ONU faz questão de sublinhar que o número de pessoas com fome é ainda "inaceitavelmente alto", muito acima das metas definidas pelos Objectivos do Milénio Fawad Hussein, EPA
As estatísticas das Nações Unidas apontam para menos 77 milhões de pessoas com fome crónica em 2010, face aos números do ano passado. Em Roma, sede do organismo, o Fundo das Nações Unidas para a Agricultura (FAO) apresentou um relatório que dá conta de 925 milhões de pessoas a sofrerem de fome crónica por todo o Mundo, o primeiro corte em 15 anos nos números da fome, mas que o organismo não considera ser motivo de satisfação.
De acordo com o relatório apresentado pela FAO, na sua sede em Roma, a fome continua a ser sentida em particular na Ásia e na África (30 por cento só na África sub-sahariana).

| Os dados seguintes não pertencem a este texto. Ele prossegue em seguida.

Lemma step_wf l a a' : async_wf a -> step l a = Some a' -> async_wf a'.
Proof.
  unfold async_wf, queueCap. intros (Hq & Hp & Hc & Hw) E. fold (whole (w a)) in Hw.
  assert (whole (w a')) as Hw'.
  { step_cases; try done; first [by apply jsonEmit_reads|by apply close_whole]. }
  fold (whole (w a')). clear Hw.
  enough ((length (events a') <= 64)%nat /\ (pc a' ≠ WSelect -> done a' = true) /\ (closed a' = true -> pc a' = WExit))
    as (H1 & H2 & H3) by (by split_and!). clear Hw'. step_cases;
    repeat split; intros; rewrite ?length_app in *; unfold queueCap in *; simpl in *;
    subst; try done; auto; try lia; try (specialize (Hc eq_refl); congruence).
Qed.

Lemma emits_cons l ls : emits (l :: ls) = emits [l] ++ emits ls.
Proof. unfold emits. cbn [omap list_omap]. by case_match. Qed.

(** What a step does to the queue and the writer. *)
Lemma step_effect l a a' : step l a = Some a' ->
  match l with
  | LEmit t d now =>
      w a' = w a /\
      events a' = events a ++ (if (length (events a) <? queueCap)%nat then [mkEnvelope t now d] else [])
  | LTake now wr =>
      exists env, events a = env :: events a' /\ w a' = jsonEmit (Type_ env) (Payload env) now wr (w a)
  | _ => events a' = events a /\ (w a' = w a \/ w a' = jsonClose (w a))
  end.
Proof.
  intros E. destruct l as [t d now|now wr| | |]; cbn [step] in E.
  - injection E as <-. unfold asyncEmit. case_match; simpl; by rewrite ?app_nil_r.
  - step_cases; eauto.
  - step_cases; eauto.
  - step_cases; eauto.
  - step_cases; eauto.
Qed.

Lemma emits_other l : match l with LEmit _ _ _ => False | _ => True end -> emits [l] = [].
Proof. by destruct l. Qed.

Lemma step_content l a a' : async_wf a -> step l a = Some a' ->
  content a' `sublist_of` content a ++ omap expected (emits [l]).
Proof.
  unfold content. intros (_ & _ & _ & Hw) E%step_effect. fold (whole (w a)) in Hw.
  destruct l as [t d now|now wr| | |]; rewrite ?(emits_other _ I), ?app_nil_r.
  - destruct E as [-> ->]. rewrite omap_app, <- app_assoc. do 2 (apply sublist_app; [done|]).
    change (omap expected (emits [LEmit t d now])) with (omap (expected ∘ strip) [mkEnvelope t now d]).
    case_match; [done|apply sublist_nil_l].
  - destruct E as (env & -> & ->).
    destruct (jsonEmit_reads (Type_ env) (Payload env) now wr (w a) Hw) as (_ & [-> |(x & Hx & ->)] & _).
    + apply sublist_app; [done|]. cbn [omap list_omap]. case_match; [by apply sublist_cons|done].
    + cbn [omap list_omap]. unfold compose, strip at 2. by rewrite Hx, <- app_assoc.
  - destruct E as [-> [-> | ->]]; [done|]. by rewrite (proj1 (proj2 (close_whole _ Hw))).
  - destruct E as [-> [-> | ->]]; [done|]. by rewrite (proj1 (proj2 (close_whole _ Hw))).
  - destruct E as [-> [-> | ->]]; [done|]. by rewrite (proj1 (proj2 (close_whole _ Hw))).
Qed.

(** Nothing is lost while writes succeed and the buffer has room. *)
Lemma step_lossless l a a' : async_wf a -> encErr (w a) = false -> goodWrite l = true -> step l a = Some a' ->
  (length (events a) + length (emits [l]) <= queueCap)%nat ->
  content a' = content a ++ omap expected (emits [l]) /\ encErr (w a') = false /\
  (length (events a') <= length (events a) + length (emits [l]))%nat.
Proof.
  unfold content. intros (_ & _ & _ & Hw) He Hg E%step_effect Hq. fold (whole (w a)) in Hw.
  pose proof (close_whole _ Hw) as (_ & Hc1 & Hc2).
  destruct l as [t d now|now wr| | |]; rewrite ?(emits_other _ I), ?app_nil_r.
  - destruct E as [-> ->]. change (length (emits [LEmit t d now])) with 1%nat in *.
    rewrite (proj2 (Nat.ltb_lt _ _)), omap_app, <- app_assoc, length_app by lia. done.
  - destruct E as (env & -> & ->). apply andb_true_iff in Hg as [Hwr%bool_decide_eq_true Ht%bool_decide_eq_true].
    destruct (jsonEmit_reads (Type_ env) (Payload env) now wr (w a) Hw) as (_ & _ & H).
    destruct (H He Hwr Ht) as [-> ->]. cbn [omap list_omap length]. rewrite <- app_assoc. unfold compose at 2, strip.
    split_and!; [by destruct (expected _)|done|lia].
  - destruct E as [-> [-> | ->]]; rewrite ?Hc1, ?Hc2; split_and!; done || lia.
  - destruct E as [-> [-> | ->]]; rewrite ?Hc1, ?Hc2; split_and!; done || lia.
  - destruct E as [-> [-> | ->]]; rewrite ?Hc1, ?Hc2; split_and!; done || lia.
Qed.

Lemma step_measure l a a' : async_wf a -> emits [l] = [] -> step l a = Some a' ->
  (S (measure a') <= measure a)%nat.
Proof.
  unfold measure, async_wf. intros (_ & Hp & Hc & _) He E. destruct l; [done|..]; step_cases;
    try lia; try (rewrite Hp by done; lia); destruct cl; try lia; destruct p; simpl; try lia; naive_solver.
Qed.

(** ** Runs *)

Lemma run_wf ls : forall a a', async_wf a -> run ls a = Some a' -> async_wf a'.
Proof.
  induction ls as [|l ls IH]; intros a a' Ha E; simplify_eq/=; [done|].
  destruct (step l a) as [a1|] eqn:E1; simplify_eq/=. eauto using step_wf.
Qed.

Lemma run_content ls : forall a a', async_wf a -> run ls a = Some a' ->
  content a' `sublist_of` content a ++ omap expected (emits ls).
Proof.
  induction ls as [|l ls IH]; intros a a' Ha E; simplify_eq/=; [by apply sublist_inserts_r|].
  destruct (step l a) as [a1|] eqn:E1; simplify_eq/=.
  etrans; [by eapply IH; [eapply step_wf|]|]. rewrite emits_cons, omap_app, app_assoc.
  apply sublist_app; [by apply step_content|done].
Qed.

No entanto, beneficiando das boas colheitas e da queda no preço dos alimentos, foi assinalado esse primeiro corte em década e meia no número de subnutridos, para os 925 milhões de pessoas. Trata-se porém de uma cifra que a FAO não deixa de ver como "inaceitavelmente alto" e de maneira alguma razão para manifestações de triunfalismo.
"A cada seis segundos uma criança morre devido a problemas relacionados com a má nutrição. A fome continua a ser a maior tragédia e o maior escândalo no Mundo", advertiu o director-geral do FAO, Jacques Diouf.

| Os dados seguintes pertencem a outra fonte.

(* ===== verification/Logging.v ===== *)
(** * The logger: internal/logging/logging.go

    Levels, the parser of level names, the filter and the format of lines.
    The formatted message and time are inputs of a call; what is written, and
    to which writer, is the state. *)

From Stdlib Require Import Ascii.
From S2P Require Import Prelude GoLib.
Import GoLib.

Module Logging.

(** ** Levels *)

Definition Level : Type := Z.
Definition LevelError : Level := 0.
Definition LevelWarn : Level := 1.
Definition LevelInfo : Level := 2.
Definition LevelDebug : Level := 3.
Definition LevelTrace : Level := 4.

Definition Level_String (l : Level) : string :=
  if l =? LevelError then "ERROR" else
  if l =? LevelWarn then "WARN" else
  if l =? LevelInfo then "INFO" else
  if l =? LevelDebug then "DEBUG" else
  if l =? LevelTrace then "TRACE" else "UNKNOWN".

(** An escape sequence of the terminal. *)
Definition esc (s : string) : string := String (ascii_of_nat 27) s.
Definition colorReset : string := esc "[0m".
Definition colorRed : string := esc "[31m".
Definition colorYellow : string := esc "[33m".
Definition colorGreen : string := esc "[32m".
Definition colorCyan : string := esc "[36m".
Definition colorGray : string := esc "[90m".
Definition colorBold : string := esc "[1m".

(** ** Writers *)

(** An [io.Writer]: a file, whose [Stat] may fail and which may be a
    character device, a nil file pointer, or something else. *)
Inductive Writer :=
| WFile (id : nat) (stat : option bool)
| WNilFile
| WOther (id : nat).

#[export] Instance Writer_eq_dec : EqDecision Writer.
Proof. solve_decision. Defined.

Definition isTTY (w : Writer) : bool :=
  match w with
  | WFile _ (Some charDevice) => charDevice
  | _ => false
  end.

(** ** The logger *)

(** [lines] has what was written so far, with the writer it went to. *)
Record Logger := mkLogger {
  level : Level;
  output : Writer;
  useColor : bool;
  lines : list (Writer * string);
}.

Definition NewLogger (stdout : Writer) (l : Level) : Logger := mkLogger l stdout (isTTY stdout) [].

Definition SetOutput (w : Writer) (l : Logger) : Logger :=
  mkLogger (level l) w
    (match w with WFile _ _ | WNilFile => isTTY w | WOther _ => false end) (lines l).

Definition SetColorEnabled (enabled : bool) (l : Logger) : Logger :=
  mkLogger (level l) (output l) enabled (lines l).

Definition SetLevel (lv : Level) (l : Logger) : Logger :=
  mkLogger lv (output l) (useColor l) (lines l).

Definition GetLevel (l : Logger) : Level := level l.

Definition write (line : string) (l : Logger) : Logger :=
  mkLogger (level l) (output l) (useColor l) (lines l ++ [(output l, line)]).

Definition nl : string := String (ascii_of_nat 10) EmptyString.

(** The name and colour of a level in a line; other levels have neither. *)
Definition levelTag (lv : Level) : string * string :=
  if lv =? LevelError then ("ERROR", colorRed)%string else
  if lv =? LevelWarn then ("WARN", colorYellow)%string else
  if lv =? LevelInfo then ("INFO", colorGreen)%string else
  if lv =? LevelDebug then ("DEBUG", colorCyan)%string else
  if lv =? LevelTrace then ("TRACE", colorGray)%string else (EmptyString, EmptyString).

Definition log (lv : Level) (timestamp message : string) (l : Logger) : Logger :=
  if level l <? lv then l else
  let '(levelStr, colorCode) := levelTag lv in
  write
    (if useColor l
     then String.concat EmptyString [timestamp; " ["; colorCode; levelStr; colorReset; "]  "; message; nl]%string
     else String.concat EmptyString [timestamp; " ["; levelStr; "]  "; message; nl]%string) l.

Definition Error := log LevelError.
Definition Warn := log LevelWarn.
Definition Info := log LevelInfo.
Definition Debug := log LevelDebug.
Definition Trace := log LevelTrace.

(** Statistics are written whatever the level. *)
Definition Stats (timestamp message : string) (l : Logger) : Logger :=
  write
    (if useColor l
     then String.concat EmptyString [timestamp; " ["; colorBold; "STATS"; colorReset; "] "; message; nl]%string
     else String.concat EmptyString [timestamp; " [STATS] "; message; nl]%string) l.

(** The level and whether the name was valid. *)
Definition ParseLevel `{Unicode} (s : string) : Level * bool :=
  let t := ToLower (TrimSpace s) in
  if bool_decide (t = "error"%string) then (LevelError, true) else
  if bool_decide (t = "warn"%string) || bool_decide (t = "warning"%string) then (LevelWarn, true) else
  if bool_decide (t = "info"%string) then (LevelInfo, true) else
  if bool_decide (t = "debug"%string) then (LevelDebug, true) else
  if bool_decide (t = "trace"%string) then (LevelTrace, true) else
  (LevelInfo, false).

(** ** A session of calls *)

Inductive call :=
| CLog (lv : Level) (timestamp message : string)
| CStats (timestamp message : string)
| CSetOutput (w : Writer)
| CSetColor (enabled : bool).

Definition apply (c : call) : Logger -> Logger :=
  match c with
  | CLog lv ts m => log lv ts m
  | CStats ts m => Stats ts m
  | CSetOutput w => SetOutput w
  | CSetColor e => SetColorEnabled e
  end.

Definition session (cs : list call) (l : Logger) : Logger := foldl (fun l c => apply c l) l cs.

(** ** What is written *)

(** Two loggers that differ in their level and in what they wrote. *)
Definition twins (l1 l2 : Logger) : Prop :=
  output l1 = output l2 /\ useColor l1 = useColor l2 /\ level l1 <= level l2 /\
  lines l1 `sublist_of` lines l2.

Lemma log_pass lv ts m l : lv <= level l -> exists line,
  log lv ts m l = write line l /\
  forall l', useColor l' = useColor l -> lv <= level l' -> log lv ts m l' = write line l'.
Proof.
  intros Hl. unfold log. destruct (levelTag lv) as [s c].
  eexists. destruct (Z.ltb_spec (level l) lv); [lia|]. split; [done|].
  intros l' Hc Hl'. destruct (Z.ltb_spec (level l') lv); [lia|]. by rewrite Hc.
Qed.

Lemma log_drop lv ts m l : level l < lv -> log lv ts m l = l.
Proof. intros Hl. unfold log. destruct (Z.ltb_spec (level l) lv); [done|lia]. Qed.

Lemma write_twins line l1 l2 : twins l1 l2 -> twins (write line l1) (write line l2).
Proof.
  intros (Ho & Hc & Hl & Hs). repeat split; simpl; [done..|].
  rewrite Ho. by apply sublist_app.
Qed.

Lemma apply_twins c l1 l2 : twins l1 l2 -> twins (apply c l1) (apply c l2).
Proof.
  intros Ht. pose proof Ht as (Ho & Hc & Hl & Hs). destruct c as [lv ts m|ts m|w|e]; simpl.
  - destruct (Z_le_gt_dec lv (level l1)) as [H1|H1].
    + destruct (log_pass lv ts m l1 H1) as (line & -> & Heq).
      rewrite Heq by (done || lia). by apply write_twins.
    + rewrite (log_drop _ _ _ l1) by lia.
      destruct (Z_le_gt_dec lv (level l2)) as [H2|H2].
      * destruct (log_pass lv ts m l2 H2) as (line & -> & _).
        repeat split; simpl; [done..|]. by apply sublist_inserts_r.
      * by rewrite log_drop by lia.
  - unfold Stats. rewrite Hc. by apply write_twins.
  - repeat split; done.
  - repeat split; done.
Qed.

Lemma session_twins cs l1 l2 : twins l1 l2 -> twins (session cs l1) (session cs l2).
Proof. revert l1 l2. induction cs as [|c cs IH]; intros l1 l2 H; [done|]. by apply IH, apply_twins. Qed.

(** Raising the level only adds lines: what a logger writes in a session is a
    subsequence, to the same writers and in the same format, of what the
    session writes at a higher level. *)
Theorem verbosity_monotone (cs : list call) (l : Logger) (lv : Level) (H : level l <= lv) :
  lines (session cs l) `sublist_of` lines (session cs (SetLevel lv l)).
Proof. apply session_twins. by repeat split. Qed.

Lemma verbosity_monotone_witness :
  lines (session [CLog LevelDebug "t" "m"] (NewLogger (WOther 0) LevelInfo))
  `sublist_of` lines (session [CLog LevelDebug "t" "m"] (SetLevel LevelTrace (NewLogger (WOther 0) LevelInfo))).
Proof. apply verbosity_monotone. vm_compute. discriminate. Defined.

(** ** Level names *)

Definition allSpace (l : list ascii) : bool := forallb spaceASCII l.

Lemma trimLeft_space l l' : allSpace l = true -> trimLeft (l ++ l') = trimLeft l'.
Proof.
  induction l as [|c l IH]; simpl; [done|].
  intros [Hc Hl]%andb_true_iff. rewrite Hc. by apply IH.
Qed.

Lemma trimLeft_word c l : spaceASCII c = false -> trimLeft (c :: l) = c :: l.
Proof. simpl. by intros ->. Qed.

Lemma allSpace_reverse l : allSpace l = true -> allSpace (reverse l) = true.
Proof.
  unfold allSpace. rewrite !forallb_forall. intros H x Hx.
  apply H. apply list_elem_of_In in Hx. rewrite elem_of_reverse in Hx. by apply list_elem_of_In.
Qed.

(** Trimming undoes padding a word without spaces. *)
Lemma trim_pad pre w suf :
  allSpace pre = true -> allSpace suf = true -> forallb (fun c => negb (spaceASCII c)) w = true ->
  reverse (trimLeft (reverse (trimLeft (pre ++ w ++ suf)))) = w.
Proof.
  intros Hp Hs Hw. rewrite trimLeft_space by done.
  destruct w as [|c w].
  - simpl. rewrite <-(app_nil_r suf), trimLeft_space by done. done.
  - assert (Hc : spaceASCII c = false) by (simpl in Hw; destruct (spaceASCII c); done).
    rewrite <-app_comm_cons, trimLeft_word by done.
    rewrite app_comm_cons, reverse_app, trimLeft_space by (by apply allSpace_reverse).
    destruct (reverse (c :: w)) as [|d r] eqn:Hr.
    + apply (f_equal length) in Hr. rewrite length_reverse in Hr. done.
    + rewrite trimLeft_word, <-Hr, reverse_involutive; [done|].
      assert (Hd : d ∈ c :: w) by (rewrite <-elem_of_reverse, Hr; left).
      rewrite forallb_forall in Hw. specialize (Hw d ltac:(by apply list_elem_of_In)).
      by destruct (spaceASCII d).
Qed.

Lemma space_lower c : spaceASCII (lowerASCII c) = spaceASCII c.
Proof. by destruct c as [[] [] [] [] [] [] [] []]. Qed.

Lemma ascii_lower c : (N_of_ascii (lowerASCII c) <? 128)%N = (N_of_ascii c <? 128)%N.
Proof. by destruct c as [[] [] [] [] [] [] [] []]. Qed.

Lemma space_ascii c : spaceASCII c = true -> (N_of_ascii c <? 128)%N = true.
Proof. by destruct c as [[] [] [] [] [] [] [] []]. Qed.

Lemma forallb_map_ext {A} (f g : A -> bool) (h : A -> A) l :
  (forall x, f (h x) = g x) -> forallb f (h <$> l) = forallb g l.
Proof. intros E. induction l as [|x l IH]; simpl; [done|]. rewrite E. f_equal. exact IH. Qed.

(** The names [Level_String] gives, lower case, are what [ParseLevel] tests for. *)
Lemma lower_names lv : 0 <= lv <= 4 ->
  let w := lowerASCII <$> String.list_ascii_of_string (Level_String lv) in
  forallb (fun c => negb (spaceASCII c)) w = true /\
  forallb (fun c => (N_of_ascii c <? 128)%N) w = true .
Proof.
  intros H. assert (lv = 0 \/ lv = 1 \/ lv = 2 \/ lv = 3 \/ lv = 4) as Hc by lia.
  destruct Hc as [->|[->|[->|[->| ->]]]]; done.
Qed.

(** [ParseLevel] accepts the name of every level in any case and with any
    surrounding ASCII space, and returns that level; so it undoes [String]. *)
Theorem ParseLevel_roundtrip `{Unicode} (lv : Level) (pre word suf : list ascii)
    (Hlv : 0 <= lv <= 4) (Hpre : allSpace pre = true) (Hsuf : allSpace suf = true)
    (Hword : lowerASCII <$> word = lowerASCII <$> String.list_ascii_of_string (Level_String lv)) :
  ParseLevel (String.string_of_list_ascii (pre ++ word ++ suf)) = (lv, true).
Proof.
  destruct (lower_names lv Hlv) as [Hsp Hasc]. rewrite <-Hword in Hsp, Hasc.
  rewrite (forallb_map_ext _ (fun c => negb (spaceASCII c)) lowerASCII) in Hsp
    by (intros; by rewrite space_lower).
  rewrite (forallb_map_ext _ (fun c => (N_of_ascii c <? 128)%N) lowerASCII) in Hasc
    by apply ascii_lower.
  assert (Hs : forall l, allSpace l = true -> forallb (fun c => (N_of_ascii c <? 128)%N) l = true).
  { intros l. unfold allSpace. rewrite !forallb_forall. intros Hl x Hx. by apply space_ascii, Hl. }
  unfold ParseLevel, ToLower, TrimSpace, isASCII, map_string.
  rewrite !String.list_ascii_of_string_of_list_ascii, !forallb_app, Hasc, (Hs pre), (Hs suf) by done. simpl.
  rewrite trim_pad, !String.list_ascii_of_string_of_list_ascii, Hasc, Hword by done.
  assert (lv = 0 \/ lv = 1 \/ lv = 2 \/ lv = 3 \/ lv = 4) as Hc by lia.
  by destruct Hc as [->|[->|[->|[->| ->]]]].
Qed.

Lemma ParseLevel_roundtrip_witness :
  @ParseLevel (Build_Unicode id id) " dEbug" = (LevelDebug, true).
Proof.
  exact (@ParseLevel_roundtrip (Build_Unicode id id) LevelDebug [" "%char]
    (String.list_ascii_of_string "dEbug") [] ltac:(vm_compute; split; discriminate)
    eq_refl eq_refl eq_refl).
Defined.

End Logging.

A esta declaração juntou-se a directora-geral do Programa Alimentar Mundial: "Uma pessoa em cada seis levanta-se sem ter o que comer", lamentou Josette Sheeran.
De acordo com os números oficiais, havia em 2009 cerca de 1,02 mil milhões de pessoas afectadas pelo flagelo da fome, tendo caído a barreira psicológica dos mil milhões. Ainda assim, o organismo da ONU faz questão de sublinhar que a contabilidade aponta para um número "inaceitavelmente alto", muito acima das metas definidas pelo programa dos Objectivos de Desenvolvimento do Milénio.

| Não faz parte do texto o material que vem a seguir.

(** [Run] starts the goroutines with it. *)
Lemma ex_live_run key :
  New (mkConfig (Some ex_capture) (Some (ex_listening key)) true true Transport.ModeListen 0) = Ok (ex_new key) /\
  connectPhase [Transport.mkWait false (Transport.RData (ex_hello key) ex_peer) None] [] false (ex_new key)
  = (ex_live key, Some (Ok true)).
Proof.
  split; [done|]. unfold connectPhase.
  destruct (TransportProps.handshake_run (ex_connecting key) (ex_listening key) ex_peer ex_peer ex_rnd 0 0)
    as [H _]; try done. cbn [replicate app] in H.
  assert (TransportProps.connectedL ex_rnd ex_peer (ex_listening key) = transport (ex_live key)) as Ht.
  { unfold TransportProps.connectedL, ex_live. cbn [transport]. f_equal.
    unfold TransportProps.ackOf. rewrite encode_state.
    unfold ex_codec, ResetRecvNonce, set_sendNonce, ex_listening, NewCodec. cbn. by destruct (length key). }
  rewrite BridgeProps.setState_transport. change (mode _) with Transport.ModeListen. cbn [bool_decide decide].
  change (transport (ex_new key)) with (ex_listening key). fold (ex_hello key) in H.
  destruct (bool_decide _) eqn:Hm; [|by apply bool_decide_eq_false in Hm]. rewrite H, Ht. done.
Qed.

Lemma ex_connected key : connected_bridge (ex_live key) ex_peer.
Proof. constructor; try done. by eexists. Qed.

Lemma ex_is_bye : is_bye (NewCodec []) [MsgBye].
Proof.
  split; [pose proof recvBufSize_big; cbn; lia|].
  exists (NewCodec []), (zeroMessage MsgBye). split; [by apply Decode_insecure_bye|reflexivity].
Qed.

(** An idle bridge that is shut down. *)
Definition ex_shutdown : list label :=
  [LCancel; LCapture CCtx; LSend SCtx; LRecv RStart; LRecv RTop; LInject ICtx; LPing PCtx;
   LStdin DCtx; LRun UWake; LRun UDecide; LRun (UBye None); LRun UCloseDone; LRun UCloseTransport;
   LRun UCloseCapture; LRun UWait].

Lemma ex_shutdown_steps buf :
  exists s, steps ex_shutdown (startWith buf (ex_live [])) = Some s /\ runPc_ s = RunReturn (Ok tt).
Proof.
  eexists. split.
  - do 15 run_step. reflexivity.
  - reflexivity.
Qed.

Lemma bridge_invariant_witness :
  exists s, reachable (ex_live []) s /\ runPc_ s = RunReturn (Ok tt) /\
    (length (framesToSend (br s)) <= 256)%nat.
Proof.
  destruct (ex_shutdown_steps (make_bytes recvBufSize)) as (s & E & Hr).
  apply steps_rtc in E. exists s. split; [exact E|]. split; [exact Hr|].
  apply (bridge_invariant (ex_live []) s); [|exact E]. repeat split.
Defined.

Lemma run_returns_only_when_cancelled_witness : exists s, reachable (ex_live []) s /\ ctx s = true.
Proof.
  destruct (ex_shutdown_steps (make_bytes recvBufSize)) as (s & E & Hr).
  apply steps_rtc in E. exists s. split; [exact E|].
  apply (run_returns_only_when_cancelled (ex_live []) s (Ok tt)); [repeat split|exact E|exact Hr].
Defined.

(** A frame captured and sent. *)
Definition ex_frame1 : list byte := replicate 20 xaa.
Definition ex_frame2 : list byte := replicate 20 xbb.
Definition ex_forward : list label :=
  [LCapture CReady; LCapture CTop; LCapture (CRead (Capture.PData ex_frame1)); LCapture CPut;
   LSend STake; LSend SEncode; LSend (SWrite None)].

Lemma ex_forward_steps buf :
  exists s, steps ex_forward (startWith buf (ex_live [])) = Some s /\
    Transport.sent (transport (br s)) = [(ex_ack [], ex_peer); (MsgFrame :: ex_frame1, ex_peer)].
Proof.
  eexists. split.
  - do 7 run_step. reflexivity.
  - reflexivity.
Qed.

Lemma queued_frame_intact_witness :
  exists s s1 sl, step (LRecv (RDecode 0)) s = Some s1 /\ bytesOf s1 sl = ex_frame1.
Proof.
  pose proof (ex_connected []) as Hb. destruct (start_awaiting _ _ Hb) as (s0 & E0 & Haw & _ & Hc & _ & _ & _).
  pose proof Haw as []. pose proof recvBufSize_big.
  assert (sys_inv s0) as Hi by (eapply reachable_inv; [apply Hb|by eapply steps_rtc]).
  assert (sys_inv (gotBye s0 (MsgFrame :: ex_frame1) ex_peer)) as Hi1.
  { eapply step_inv; [exact Hi|]. apply step_read_bye; [exact Haw|cbn; lia]. }
  destruct (queued_frame_intact (gotBye s0 (MsgFrame :: ex_frame1) ex_peer) 0 21 ex_peer (NewCodec [])
    (mkMessage MsgFrame ex_frame1 0 [] [] 0)) as (s1 & sl & E1 & _ & H1).
  - exact Hi1.
  - exact aw_fault0.
  - reflexivity.
  - exact aw_peer0.
  - change 21%nat with (length (MsgFrame :: ex_frame1)). cbn [gotBye recvBuf set_recvPc_ set_recvBuf].
    rewrite slice_go_copy by (rewrite aw_buf0; cbn; lia).
    change (codecOf (gotBye s0 (MsgFrame :: ex_frame1) ex_peer)) with (codecOf s0). rewrite Hc.
    apply Decode_insecure_frame; [reflexivity|cbn; unfold MinEthernetFrame, MaxFrameSize; lia].
  - reflexivity.
  - assert (framesToInject (br s0) = []) as Hq.
    { change s0 with (default s0 (Some s0)). rewrite <- E0. reflexivity. }
    change (br (gotBye s0 (MsgFrame :: ex_frame1) ex_peer)) with (br s0).
    rewrite Hq. cbn. unfold ChannelBufferSize. lia.
  - exists (gotBye s0 (MsgFrame :: ex_frame1) ex_peer), s1, sl. split; [exact E1|].
    exact (H1 [] s1 ltac:(constructor) eq_refl).
Defined.

Lemma shutdown_double_close_witness : exists s2 s3,
  fault s2 = None /\ step (LRun UCloseDone) s2 = Some s3 /\ fault s3 = Some DoubleClose.
Proof.
  destruct (shutdown_double_close (ex_live []) ex_peer [MsgBye]) as (s1 & s2 & s3 & _ & _ & _ & _ & Hf & _ & E & H);
    [apply ex_connected|exact ex_is_bye|]. exists s2, s3. exact (conj Hf (conj E H)).
Defined.

Lemma disconnect_nil_handle_witness : exists s1 s2,
  runPc_ s1 = RunWait true /\ step (LCapture (CRead Capture.PTimeout)) s1 = Some s2 /\ fault s2 = Some NilHandleCall.
Proof.
  destruct (disconnect_nil_handle (ex_live []) ex_peer [MsgBye] Capture.PTimeout)
    as (s1 & s2 & _ & _ & _ & Hr & _ & E & H); [apply ex_connected|exact ex_is_bye|].
  exists s1, s2. exact (conj Hr (conj E H)).
Defined.

Lemma nonce_inversion_witness :
  exists s wp wf r', Transport.sent (transport (br s)) = [(ex_ack ex_key, ex_peer); (wp, ex_peer); (wf, ex_peer)] /\
    Decode wf r' = (r', Err ErrReplayDetected).
Proof.
  destruct (nonce_inversion (ex_live ex_key) ex_peer (NewCodec ex_key) ex_frame1 7)
    as (s & wp & wf & r' & _ & Hs & _ & _ & Hd);
    [apply ex_connected|reflexivity|reflexivity|unfold is_i64; lia|done|cbn; lia|cbn; lia|cbn; lia
    |cbn; lia|].
  exists s, wp, wf, r'. exact (conj Hs Hd).
Defined.

(** Enter at an idle bridge without an interval. *)
Lemma enter_prints_nothing_witness :
  exists s, reachable (ex_live []) s /\ stdinPc_ s = StdinSelect /\ statsEvents (br s) = [].
Proof.
  assert (reachable (ex_live []) (start (ex_live []))) as Hr.
  { eapply rtc_l; [exists (LStdin DEnter); reflexivity|].
    eapply rtc_l; [exists (LStdin DForward); reflexivity|]. apply rtc_refl. }
  exists (start (ex_live [])). split; [exact Hr|]. split; [reflexivity|].
  apply (enter_prints_nothing (ex_live [])); [reflexivity|exact Hr].
Defined.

A erradicação da pobreza extrema e da fome foi colocada no topo da lista de objectivos da Declaração do Milénio, documento adoptado no ano de 2000 pela totalidade dos 189 Estados-membros da Assembleia-Geral das Nações Unidas. A ideia inicial apontava para uma redução das pessoas com fome nos países em desenvolvimento dos 20 por cento de 1990-92 para 10 por cento em 2015.
É com esta meta em vista que o FAO sublinha que, apesar da redução de famintos crónicos em cerca de 77 milhões de pessoas, as populações mais carenciadas são fortemente afectadas por "um profundo problema estrutural que ameaça a capacidade de atingir acordos internacionais sobre os objectivos de redução da fome".
A manter-se a evolução actual dos números, em 2015 teremos 16 por cento de subnutridos nos países em desenvolvimento, muito longe dos 10 por cento estabelecidos. Os 10 por cento "antevêem-se muito difíceis de atingir", advertiu Jacques Diouf, para sublinhar que "é a hora de atacar as verdadeiras causas da fome no mundo, em particular com mais forte investimento na agricultura" e nos programas de ajuda social.
Passos mais importantes dados por China e Índia
Com um território desigualmente distribuído, a fome afecta predominantemente os continentes africano e asiático. Só na China e na Índia vivem mais de 40 por cento das pessoas subnutridas. Se alargarmos a faixa das pessoas com fome aos dois terços, juntam-se a estes país Bangladesh, Indonésia, Paquistão, República Democrática do Congo e Etiópia.
Entretanto, de acordo com o relatório hoje apresentado em Roma, o FAO sublinha que este corte no número de famintos é fundamentalmente fruto dos progressos dos gigantes China e Índia.
Uma mãozinha da natureza
O FAO aponta no seu relatório que há uma relação directa entre o decréscimo no número de pessoas com fome e o crescimento económico nos países em vias de desenvolvimento. Mas o documento não esquece a ajuda que veio da natureza e que permitiu que o preço dos cereais tenha caído após os picos de 2008, "reflectindo dois anos consecutivos de produções recorde".
O relatório estima ainda que em 2010, apesar de a produção estimada "ser mais baixa, a situação global é considerada adequada".
O FAO deverá voltar a reunir-se a 24 de Setembro, dentro de duas semanas, tendo em cima da mesa o aumento do preço dos alimentos e um problema que preocupa os seus peritos: a especulação.